(* ===== verification/DciLog.v ===== *)
(** * The DCI logger ([ngscope/src/dciLib/dci_log.c])

    The logger keeps rings of its own, fed like those of the cell-status
    thread, and writes the subframes between two positions of a ring's header
    to a downlink, an uplink and a PHICH file per cell. Each file is a JSON
    array that is closed again after every subframe. *)

From stdpp Require Import strings pretty.
From S2P Require Import Prelude NgUtil NgTypes DciRing StatusRelay.

(** ** JSON text *)

Definition dquote : string := String (Ascii.ascii_of_nat 34) EmptyString.
Definition newline : string := String (Ascii.ascii_of_nat 10) EmptyString.

Fixpoint join (sep : string) (l : list string) : string :=
  match l with
  | [] => EmptyString
  | [x] => x
  | x :: l' => x +:+ sep +:+ join sep l'
  end.

(** All values are printed as decimal numbers between quotes. *)
Definition json_field (f : string * Z) : string :=
  dquote +:+ f.1 +:+ dquote +:+ ": " +:+ dquote +:+ pretty f.2 +:+ dquote.

(** The text of an entry without the comma that separates it from the last. *)
Definition json_object (fs : list (string * Z)) : string :=
  "{" +:+ newline +:+ join ("," +:+ newline) (json_field <$> fs) +:+ newline +:+ "}".

Definition tb_fields (n : string) (tb : option ngscope_dci_tb_t) : list (string * Z) :=
  [(n +:+ "_mcs", from_option mcs 0 tb); (n +:+ "_rv", from_option rv 0 tb);
   (n +:+ "_tbs", from_option tbs 0 tb); (n +:+ "_ndi", from_option (fun t => Z.b2z (ndi t)) 0 tb)].

Definition second_tb (m : ngscope_dci_msg_t) : option ngscope_dci_tb_t :=
  if 1 <? nof_tb m then Some (tb1 m) else None.

(** The loop over the messages of a direction, which reads the first [n]. *)
Definition message_items (msgs : list ngscope_dci_msg_t) (n : Z) (item : ngscope_dci_msg_t -> list string)
  : option (list string) :=
  for_range 0 n (fun out i => m ← zget msgs i; Some (out ++ item m)) [].

Definition dl_item (q : sf_status_t) (m : option ngscope_dci_msg_t) : string :=
  json_object
    ([("tti", tti q); ("rnti", from_option rnti 0 m);
      ("cell_dl_prb", from_option (fun _ => cell_dl_prb q) 0 m); ("prb", from_option prb 0 m);
      ("harq", from_option harq 0 m); ("timestamp_us", timestamp_us q)]
     ++ tb_fields "TB1" (tb0 <$> m) ++ tb_fields "TB2" (m ≫= second_tb)).

Definition dl_items (q : sf_status_t) : option (list string) :=
  if 0 <? nof_dl_msg q then message_items (sf_dl_msg q) (nof_dl_msg q) (fun m => [dl_item q (Some m)])
  else Some [dl_item q None].

Definition ul_item (q : sf_status_t) (m : option ngscope_dci_msg_t) : string :=
  json_object
    ([("tti", tti q); ("rnti", from_option rnti 0 m);
      ("cell_ul_prb", from_option (fun _ => cell_ul_prb q) 0 m); ("prb", from_option prb 0 m);
      ("timestamp_us", timestamp_us q)]
     ++ tb_fields "TB1" (tb0 <$> m) ++ tb_fields "TB2" (m ≫= second_tb)).

Definition ul_items (q : sf_status_t) : option (list string) :=
  if 0 <? nof_ul_msg q then message_items (sf_ul_msg q) (nof_ul_msg q) (fun m => [ul_item q (Some m)])
  else Some [ul_item q None].

Definition phich_item (q : sf_status_t) (m : option ngscope_dci_msg_t) : string :=
  json_object [("tti", tti q); ("rnti", from_option rnti 0 m);
    ("rv", from_option (fun m => rv (tb0 m)) 0 m); ("timestamp_us", timestamp_us q)].

(** [rv = 4] marks a retransmission asked for on the PHICH. *)
Definition phich_items (q : sf_status_t) : option (list string) :=
  items ← (if 0 <? nof_ul_msg q
           then message_items (sf_ul_msg q) (nof_ul_msg q)
                  (fun m => if rv (tb0 m) =? 4 then [phich_item q (Some m)] else [])
           else Some []);
  Some (if bool_decide (items = []) then [phich_item q None] else items).

(** ** A log file

    The text written so far; the file position is its end. *)

(** [fseek(fd, -1, SEEK_END)]: the next write replaces the last character. *)
Fixpoint drop_last (s : string) : string :=
  match s with
  | EmptyString | String _ EmptyString => EmptyString
  | String a s' => String a (drop_last s')
  end.

Definition write_item (s : bool * string) (item : string) : bool * string :=
  (false, s.2 +:+ (if s.1 then EmptyString else ",") +:+ item).

(** [isFirstCall] is a static variable, shared by the files of all cells. *)
Definition log_entries (isFirstCall : bool) (text : string) (items : list string) : bool * string :=
  let first := if (String.length text =? 0)%nat then true else isFirstCall in
  let text := if first then text +:+ "[" +:+ newline +:+ "]" else text in
  let '(first, text) := foldl write_item (first, drop_last text) items in
  (first, text +:+ "]").

Definition log_dl_subframe (q : sf_status_t) (s : bool * string) : option (bool * string) :=
  items ← dl_items q; Some (log_entries s.1 s.2 items).
Definition log_ul_subframe (q : sf_status_t) (s : bool * string) : option (bool * string) :=
  items ← ul_items q; Some (log_entries s.1 s.2 items).
Definition log_phich_subframe (q : sf_status_t) (s : bool * string) : option (bool * string) :=
  items ← phich_items q; Some (log_entries s.1 s.2 items).

(** ** The logger *)

(** The files of one kind: which cells log, their texts, and the flag. *)
Record log_files := LogFiles { lf_log : list bool; lf_text : list string; lf_first : bool }.

Record ngscope_dci_log_config_t := LogConfig {
  lc_nof_cell : Z; lc_dl : log_files; lc_ul : log_files; lc_phich : log_files;
  lc_curr_header : list Z; lc_cell_ready : list bool
}.

(** One file of one cell. *)
Definition log_to (f : sf_status_t -> bool * string -> option (bool * string)) (q : sf_status_t)
    (fs : log_files) (cell : Z) : option log_files :=
  on ← zget (lf_log fs) cell;
  if on : bool then
    text ← zget (lf_text fs) cell;
    '(first, text) ← f q (lf_first fs, text);
    texts ← zset (lf_text fs) cell text;
    Some (LogFiles (lf_log fs) texts first)
  else Some fs.

Definition log_per_subframe (q : sf_status_t) (c : ngscope_dci_log_config_t) (cell : Z)
  : option ngscope_dci_log_config_t :=
  dl ← log_to log_dl_subframe q (lc_dl c) cell;
  ul ← log_to log_ul_subframe q (lc_ul c) cell;
  ph ← log_to log_phich_subframe q (lc_phich c) cell;
  Some (LogConfig (lc_nof_cell c) dl ul ph (lc_curr_header c) (lc_cell_ready c)).

(** While the program runs ([go_exit] is false). *)
Definition log_per_cell (q : ngscope_cell_dci_ring_buffer_t) (c : ngscope_dci_log_config_t) (cell : Z)
  : option ngscope_dci_log_config_t :=
  start_idx ← zget (lc_curr_header c) cell;
  let end_idx := cell_header q in
  if cell_ready q then
    if start_idx =? end_idx then Some c
    else
      let end_idx := if end_idx <? start_idx then end_idx + buf_size q else end_idx in
      for_range (start_idx + 1) (end_idx + 1)
        (fun c i => s ← zget (sub_stat q) (Z.rem i (buf_size q)); log_per_subframe s c cell) c
  else Some c.

Definition set_curr_header (c : ngscope_dci_log_config_t) (l : list Z) : ngscope_dci_log_config_t :=
  LogConfig (lc_nof_cell c) (lc_dl c) (lc_ul c) (lc_phich c) l (lc_cell_ready c).
Definition set_cell_ready (c : ngscope_dci_log_config_t) (l : list bool) : ngscope_dci_log_config_t :=
  LogConfig (lc_nof_cell c) (lc_dl c) (lc_ul c) (lc_phich c) (lc_curr_header c) l.

(** One iteration of [log_multi_cell]. The caller passes the array of rings
    also as the single ring [q], so the fill flag cleared when a cell starts is
    in the ring of cell 0. *)
Definition log_cell (rings : list ngscope_cell_dci_ring_buffer_t) (c : ngscope_dci_log_config_t) (i : Z)
  : option (list ngscope_cell_dci_ring_buffer_t * ngscope_dci_log_config_t) :=
  r ← zget rings i;
  if cell_ready r then
    started ← zget (lc_cell_ready c) i;
    if negb started then
      hs ← zset (lc_curr_header c) i (cell_header r);
      rs ← zset (lc_cell_ready c) i true;
      q ← zget rings 0;
      q ← dci_ring_buffer_clear_cell_fill_flag q i;
      rings ← zset rings 0 q;
      Some (rings, set_cell_ready (set_curr_header c hs) rs)
    else
      c ← log_per_cell r c i;
      hs ← zset (lc_curr_header c) i (cell_header r);
      Some (rings, set_curr_header c hs)
  else Some (rings, c).

Definition log_multi_cell (rings : list ngscope_cell_dci_ring_buffer_t) (c : ngscope_dci_log_config_t)
    (ca : CA_status_t) : option (list ngscope_cell_dci_ring_buffer_t * ngscope_dci_log_config_t) :=
  if all_cell_ready ca then
    for_range 0 (lc_nof_cell c) (fun '(rings, c) i => log_cell rings c i) (rings, c)
  else Some (rings, c).

(** [fopen(.., "w+")] for the cells that log; the paths are not modelled. *)
Definition reopen (fs : log_files) : log_files :=
  LogFiles (lf_log fs) (zip_with (fun (on : bool) t => if on then EmptyString else t) (lf_log fs) (lf_text fs)) (lf_first fs).

Definition fill_file_descriptor (c : ngscope_dci_log_config_t) : ngscope_dci_log_config_t :=
  LogConfig (lc_nof_cell c) (reopen (lc_dl c)) (reopen (lc_ul c)) (reopen (lc_phich c)) (lc_curr_header c) (lc_cell_ready c).

Definition fill_dci_log_config (log_dl log_ul log_phich : list bool) (nof_cell : Z) : ngscope_dci_log_config_t :=
  let files l := LogFiles l (replicate (length l) EmptyString) true in
  LogConfig nof_cell (files log_dl) (files log_ul) (files log_phich)
    (replicate (Z.to_nat nof_cell) 0) (replicate (Z.to_nat nof_cell) false).

(** One iteration of the thread; [expired] tells whether the log interval has
    passed. *)
Definition dci_log_batch (rings : list ngscope_cell_dci_ring_buffer_t) (c : ngscope_dci_log_config_t)
    (ca : CA_status_t) (bs : list ngscope_status_buffer_t) (expired : bool)
  : option (list ngscope_cell_dci_ring_buffer_t * ngscope_dci_log_config_t * CA_status_t) :=
  '(rings, _) ← put_batch 0 rings bs;
  ca ← CA_status_update_header ca rings;
  '(rings, c) ← log_multi_cell rings c ca;
  Some (rings, if expired then fill_file_descriptor c else c, ca).

(** ** A file is always a closed JSON array *)

Definition array (items : list string) : string := "[" +:+ newline +:+ join "," items +:+ "]".

Lemma app_assoc_str (a b c : string) : (a +:+ b) +:+ c = a +:+ (b +:+ c).
Proof. induction a as [| x a IH]; [done |]. exact (f_equal (String x) IH). Qed.

Lemma app_empty_r (a : string) : a +:+ EmptyString = a.
Proof. induction a as [| x a IH]; [done |]. exact (f_equal (String x) IH). Qed.

Lemma drop_last_app s a : drop_last (s +:+ String a EmptyString) = s.
Proof.
  induction s as [| x s IH]; [done |]. transitivity (String x (drop_last (s +:+ String a EmptyString))); [by destruct s |].
  exact (f_equal (String x) IH).
Qed.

_Work instruction_
Only the lines from the beginning of the material through the line with "thread, and writes" should appear in the answer, each copied exactly.

_Task solution_
(* ===== verification/DciLog.v ===== *)
(** * The DCI logger ([ngscope/src/dciLib/dci_log.c])

    The logger keeps rings of its own, fed like those of the cell-status
    thread, and writes the subframes between two positions of a ring's header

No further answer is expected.